Improvements include a smoother and more responsive UI across the system, a home screen that automatically adapts to fit your content, a powerful predictive keyboard, richer and more interactive notifications, larger payload sizes for Android Beam sharing and much more.

A platform is nothing without an army of developers and APIs are what allows developers to 'use' the platform to deliver their content. Jelly Bean introduces some new APIs which include:

  • Expandable notifications: Android 4.1 brings a major update to the Android notifications framework. Apps can now display larger, richer notifications to users that can be expanded and collapsed with a pinch.
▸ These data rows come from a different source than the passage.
(** Identifiers are unique in the provider and shift-type collections and
    no provider is booked twice on a date. *)
Definition store_ok (st : Store) : Prop :=
  NoDup (map Provider.id (provider_col st))
  /\ NoDup (map ShiftType.id (shift_col st))
  /\ no_double_booking (assign_col st).

(** Each collection of [st'] is the one of [st] with documents added at
    its end. *)
Definition grows_to (st st' : Store) : Prop :=
  exists ps ss new,
    provider_col st' = (provider_col st ++ ps)%list
    /\ shift_col st' = (shift_col st ++ ss)%list
    /\ assign_col st' = (assign_col st ++ new)%list.

(** ** What the generator reads *)

(** What [generate_schedule] reads of a provider: the identifier and the
    qualifications. *)
Definition scheduling_view (prov : Provider.t) : string * list string :=
  (Provider.id prov, Provider.qualifications prov).

(** What it reads of the regular shift types: how many there are, and the
    site and the required qualification of the first. *)
Definition shifts_view (regs : list ShiftType.t)
  : nat * option (string * option string) :=
  (List.length regs,
   match regs with
   | [] => None
   | shift0 :: _ =>
       Some (ShiftType.site shift0, ShiftType.requires_qualification shift0)
   end).

(** The assignments of a plain rotation: the day [i] of the range goes to
    the provider at [i mod len(providers)]. *)
Definition round_robin (providers : list Provider.t) (prov0 : Provider.t)
    (site : string) (req : GenerateRequest.t) : list Assignment.t :=
  map (fun i =>
         new_assignment site
           (nth (Nat.modulo (Z.to_nat i) (List.length providers)) providers prov0)
           (PyDate.str_of_ordinal
              (PyDate.toordinal (GenerateRequest.start_date req) + i)))
      (range (day_count req)).

(** The conflicts of a run in which no slot is filled: one message for
    each slot of each day, in the order of the days. *)
Definition all_conflicts (req : GenerateRequest.t) (slots : nat) : list string :=
  flat_map
    (fun i =>
       repeat (conflict_message
                 (PyDate.str_of_ordinal
                    (PyDate.toordinal (GenerateRequest.start_date req) + i)))
              slots)
    (range (day_count req)).

(** The locals of two runs that started from the assignments [col] and
    [col'] and have done the same so far. *)
Definition in_step (col col' : list Assignment.t) (l l' : locals) : Prop :=
  p l = p l' /\ created l = created l' /\ conflicts l = conflicts l'
  /\ exists new, assignments l = (col ++ new)%list
                 /\ assignments l' = (col' ++ new)%list.

(** ** More sample data *)

Module Fixture.
Definition feb30 : Assignment.t := Sample.human "A" "2024-02-30".
Definition leap_day : PyDate.date := PyDate.Date 2024 2 29.
Definition part_time : Provider.t :=
  {| Provider.id := "P"; Provider.name := "Pat"; Provider.call_sign := Some "PT";
     Provider.fte := 0.5%float; Provider.acc_target := 3;
     Provider.call_target := 2; Provider.site_preferences := ["T"; "S"];
     Provider.qualifications := ["X"]; Provider.seniority_level := 7;
     Provider.politics_weight := 0.25%float |}.
Definition call_shift : ShiftType.t := Sample.mk_shift "c1" "CALL" "T" None.
Definition reg_shift : ShiftType.t := Sample.mk_shift "s1" "REG" "S" None.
Users can now take actions directly from the notification shade, and notifications support new types of content, including photos.
  • Android Beam: In Android 4.1, Android Beam makes it easier to share images, videos, or other payloads by leveraging Bluetooth for the data transfer.
  • Bi-directional text support: Android 4.1 helps you to reach more users through support for for bi-directional text in TextView and EditText elements.
  • Gesture mode: New APIs for accessibility services let you handle gestures and manage accessibility focus. Now you can traverse any element on the screen using gestures, accessories, you name it.
  • Media codec access: Provides low-level access to platform hardware and software codecs.
  • Wi-Fi Direct service discoverability: New API provides pre-associated service discovery letting apps get more information from nearby devices about the services they support, before they attempt to connect.
  • Network bandwidth management: New API provides ability to detect metered networks, including tethering to a mobile hotspot.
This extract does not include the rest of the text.